Ups & Downs of Smokeless Tobacco
Sales rising, but at expense of premium brands
NEW YORK -- Smokeless-tobacco sales were up 6.1% in the first quarter of 2005, according to ACNielsen data, but the news is not all good on this front as consumers make the move from premium to value-priced brands, according to a recent tobacco note from analyst Bonnie Herzog of Smith Barney.
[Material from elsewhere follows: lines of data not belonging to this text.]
(** * The touchpad dispatcher of libinput (evdev-mt-touchpad.c)

    A shallow embedding of the multi-touch touchpad dispatcher: the
    per-touch state machine, the fake-finger tracker, the hover
    resolvers, the jump detector, the MSC_TIMESTAMP corrector, the palm
    and thumb classifiers, disable-while-typing and the frame pipeline,
    followed by the properties of the specification that were checked
    against them.

    Conventions.
    - A C function [f(tp, t, time)] that mutates the dispatcher becomes a
      function from a dispatcher to a dispatcher; the touch pointer [t]
      becomes the index of the touch in [touches tp], so that two
      pointers to the same touch alias in the model as they do in C.
    - [assert] and [abort] become [None] in the [option] monad.
    - Unsigned integers are [Z] with their wrap-around written out
      ([u8], [u32], [u64]); [int] arithmetic is left unwrapped, signed
      overflow being undefined in C.
    - [double] is the binary64 type of the kernel ([float]).
    - Calls into collaborators that are not part of the dispatcher (log
      messages of bug level, the pointer acceleration filter, timers,
      tap, edge scroll and gesture hooks) are recorded in the [trace]
      field, oldest first.  Debug-level log messages are not recorded. *)

From Stdlib Require Import ZArith List Bool Lia Floats.
From stdpp Require Import base option list.

Open Scope Z_scope.

(** ** Machine integers and doubles *)

Definition u8 (z : Z) : Z := z mod 2 ^ 8.
Definition u32 (z : Z) : Z := z mod 2 ^ 32.
Definition u64 (z : Z) : Z := z mod 2 ^ 64.

(** Conversion of an integer to [double], correctly rounded. *)
Definition Z2double (z : Z) : float :=
  SF2Prim (binary_normalize prec emax z 0 false).

(** [a > b] and [a >= b] on doubles (false when either is a NaN). *)
Definition dgt (a b : float) : bool := PrimFloat.ltb b a.
Definition dge (a b : float) : bool := PrimFloat.leb b a.
Definition dlt (a b : float) : bool := PrimFloat.ltb a b.
Definition dle (a b : float) : bool := PrimFloat.leb a b.

(** [ffs] of the C library: one plus the index of the least significant
    set bit of an [int], and 0 when no bit is set. *)
Fixpoint ffs_from (n : nat) (i : Z) (v : Z) : Z :=
  match n with
  | O => 0
  | S n' => if Z.testbit v i then i + 1 else ffs_from n' (i + 1) v
  end.

Definition ffs (v : Z) : Z := ffs_from 32 0 v.

(** [__builtin_popcount] on an [unsigned int]. *)
Fixpoint popcount_from (n : nat) (i : Z) (v : Z) : Z :=
  match n with
  | O => 0
  | S n' => (if Z.testbit v i then 1 else 0) + popcount_from n' (i + 1) v
  end.

Definition popcount (v : Z) : Z := popcount_from 32 0 v.

(** [~m] on an [unsigned int], used as [v & ~m]. *)
Definition clear_bits (v m : Z) : Z := Z.land v (u32 (Z.lnot m)).

(** [ms2us] of libinput-util.h. *)
Definition ms2us (ms : Z) : Z := u64 (ms * 1000).

(** ** Constants of evdev-mt-touchpad.c and of the kernel headers *)

Definition DEFAULT_TRACKPOINT_ACTIVITY_TIMEOUT : Z := ms2us 300.
Definition DEFAULT_TRACKPOINT_EVENT_TIMEOUT : Z := ms2us 40.
Definition DEFAULT_KEYBOARD_ACTIVITY_TIMEOUT_1 : Z := ms2us 200.
Definition DEFAULT_KEYBOARD_ACTIVITY_TIMEOUT_2 : Z := ms2us 500.
Definition THUMB_MOVE_TIMEOUT : Z := ms2us 300.
Definition FAKE_FINGER_OVERFLOW : Z := Z.shiftl 1 7.
Definition THUMB_IGNORE_SPEED_THRESHOLD : Z := 20.

(** Modelled from the spec: the header evdev-mt-touchpad.h, which defines
    the capacity of the motion history, is not among the sources; the
    specification asks for a ring of at least four entries, and four is
    what the speed computation of the source (which waits for
    [history.count >= 4]) relies on. *)
Definition TOUCHPAD_HISTORY_LENGTH : Z := 4.

(** Event types and codes of linux/input-event-codes.h. *)
Definition EV_SYN : Z := 0.
Definition EV_KEY : Z := 1.
Definition EV_ABS : Z := 3.
Definition EV_MSC : Z := 4.
Definition SYN_REPORT : Z := 0.
Definition MSC_TIMESTAMP : Z := 5.
Definition ABS_X : Z := 0.
Definition ABS_Y : Z := 1.
Definition ABS_PRESSURE : Z := 24.
Definition ABS_MT_SLOT : Z := 47.
Definition ABS_MT_TOUCH_MAJOR : Z := 48.
Definition ABS_MT_TOUCH_MINOR : Z := 49.
Definition ABS_MT_POSITION_X : Z := 53.
Definition ABS_MT_POSITION_Y : Z := 54.
Definition ABS_MT_TOOL_TYPE : Z := 55.
Definition ABS_MT_TRACKING_ID : Z := 57.
Definition ABS_MT_PRESSURE : Z := 58.
Definition MT_TOOL_PALM : Z := 2.
Definition BTN_TOOL_FINGER : Z := 325.
Definition BTN_TOOL_QUINTTAP : Z := 328.
Definition BTN_TOUCH : Z := 330.
Definition BTN_TOOL_DOUBLETAP : Z := 333.
Definition BTN_TOOL_TRIPLETAP : Z := 334.
Definition BTN_TOOL_QUADTAP : Z := 335.

Definition KEY_TAB : Z := 15.
Definition KEY_LEFTCTRL : Z := 29.
Definition KEY_A : Z := 30.
Definition KEY_LEFTSHIFT : Z := 42.
Definition KEY_RIGHTSHIFT : Z := 54.
Definition KEY_LEFTALT : Z := 56.
Definition KEY_CAPSLOCK : Z := 58.
Definition KEY_F1 : Z := 59.
Definition KEY_RIGHTCTRL : Z := 97.
Definition KEY_RIGHTALT : Z := 100.
Definition KEY_LEFTMETA : Z := 125.
Definition KEY_RIGHTMETA : Z := 126.
Definition KEY_COMPOSE : Z := 127.
Definition KEY_FN : Z := 464.
Definition KEY_CNT : Z := 768.

(** [enum touchpad_event]. *)
Definition TOUCHPAD_EVENT_NONE : Z := 0.
Definition TOUCHPAD_EVENT_MOTION : Z := Z.shiftl 1 0.
Definition TOUCHPAD_EVENT_BUTTON_PRESS : Z := Z.shiftl 1 1.
Definition TOUCHPAD_EVENT_BUTTON_RELEASE : Z := Z.shiftl 1 2.
Definition TOUCHPAD_EVENT_OTHERAXIS : Z := Z.shiftl 1 3.
Definition TOUCHPAD_EVENT_TIMESTAMP : Z := Z.shiftl 1 4.

(** Model flags of the device the dispatcher looks at (distinct bits of
    [enum evdev_device_model]). *)
Definition EVDEV_MODEL_WACOM_TOUCHPAD : Z := Z.shiftl 1 3.
Definition EVDEV_MODEL_SYNAPTICS_SERIAL_TOUCHPAD : Z := Z.shiftl 1 9.
Definition EVDEV_MODEL_LENOVO_T450_TOUCHPAD : Z := Z.shiftl 1 17.
Definition EVDEV_MODEL_TEST_DEVICE : Z := Z.shiftl 1 30.

(** Compass directions of [phys_get_direction]. *)
Definition dir_N : Z := Z.shiftl 1 0.
Definition dir_NE : Z := Z.shiftl 1 1.
Definition dir_E : Z := Z.shiftl 1 2.
Definition dir_SE : Z := Z.shiftl 1 3.
Definition dir_S : Z := Z.shiftl 1 4.
Definition dir_SW : Z := Z.shiftl 1 5.
Definition dir_W : Z := Z.shiftl 1 6.
Definition dir_NW : Z := Z.shiftl 1 7.

Definition EDGE_RIGHT : Z := Z.shiftl 1 0.

(** ** Data model *)

Inductive touch_state :=
| TOUCH_NONE
| TOUCH_HOVERING
| TOUCH_BEGIN
| TOUCH_UPDATE
| TOUCH_MAYBE_END
| TOUCH_END.

Inductive touch_palm_state :=
| PALM_NONE
| PALM_EDGE
| PALM_TYPING
| PALM_TRACKPOINT
| PALM_TOOL_PALM
| PALM_PRESSURE
| PALM_TOUCH_SIZE
| PALM_ARBITRATION.

Inductive tp_thumb_state :=
| THUMB_STATE_NO
| THUMB_STATE_YES
| THUMB_STATE_MAYBE.

Inductive tp_jump_state :=
| JUMP_STATE_IGNORE
| JUMP_STATE_EXPECT_FIRST
| JUMP_STATE_EXPECT_DELAY.

Inductive evdev_arbitration_state :=
| ARBITRATION_NOT_ACTIVE
| ARBITRATION_IGNORE_ALL
| ARBITRATION_IGNORE_RECT.

Inductive libinput_config_scroll_method :=
| LIBINPUT_CONFIG_SCROLL_NO_SCROLL
| LIBINPUT_CONFIG_SCROLL_2FG
| LIBINPUT_CONFIG_SCROLL_EDGE
| LIBINPUT_CONFIG_SCROLL_ON_BUTTON_DOWN.

#[global] Instance touch_state_eq_dec : EqDecision touch_state.
Proof. solve_decision. Defined.
#[global] Instance touch_palm_state_eq_dec : EqDecision touch_palm_state.
Proof. solve_decision. Defined.
#[global] Instance tp_thumb_state_eq_dec : EqDecision tp_thumb_state.
Proof. solve_decision. Defined.
#[global] Instance tp_jump_state_eq_dec : EqDecision tp_jump_state.
Proof. solve_decision. Defined.
#[global] Instance evdev_arbitration_state_eq_dec :
  EqDecision evdev_arbitration_state.
Proof. solve_decision. Defined.
#[global] Instance libinput_config_scroll_method_eq_dec :
  EqDecision libinput_config_scroll_method.
Proof. solve_decision. Defined.

Record device_coords := { x : Z; y : Z }.
Record device_float_coords := { fx : float; fy : float }.
Record phys_coords := { mm_x : float; mm_y : float }.

Record tp_history_point := { hp_time : Z; hp_point : device_coords }.

(** The bug-level log messages of the dispatcher. *)
Inductive bug :=
| invalid_fake_finger_state (fake_touches : Z)
| touch_ended_and_began_in_same_frame (index : Z)
| already_in_TOUCH_END (index : Z)
| should_be_MAYBE_END (index : Z) (st : touch_state)
| unable_to_find_topmost_touch
| touch_jump_detected_and_discarded.

Inductive timer := trackpoint_timer | keyboard_timer | arbitration_timer.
The bottom line for retailers could be lower margins.
According to the New York-based investment firm's proprietary survey of wholesalers and retailers, The Smoke Scene, growth of the smokeless-tobacco category still appears to be strong; 88% of retailers and 73% [image-nocss] of wholesalers believe sales for smokeless-tobacco products have been increasing, and 67% of retailers and 74% of wholesalers think this stronger growth is sustainable.
However, it is important to note that over 40% of retailers and 50% of wholesalers believe this stronger growth is due to the lower-priced brands that have been introduced into the market by the major manufacturers, the survey notes. Also, the majority of retailers (75%) have seen evidence of these lower-priced brands stealing share from the premium smokeless-tobacco brands, particularly [the] Skoal brand manufactured by United States Smokeless Tobacco Co. (USSTC), and 74% of wholesalers have seen an increase in incidence of downtrading.
That's no surprise when one considers the recent introductions of lower-priced products from both USSTC (the Husky brand) and Swedish competitor Swedish Match (Longhorn).
Herzog, who is recommending clients sell their shares of USSTC stock, said the practice of relying on value-priced brands will erode the companies' financial strength. We believe downtrading will likely continue, and USSTC's operating margins will continue to be squeezed, she said.
While USSTC is the only public smokeless-tobacco company in the U.S. market, Herzog added that management at Swedish Match noted in its first-quarter results that all this historically strong category growth was driven by value-priced products while the market for medium and premium products was essentially flat.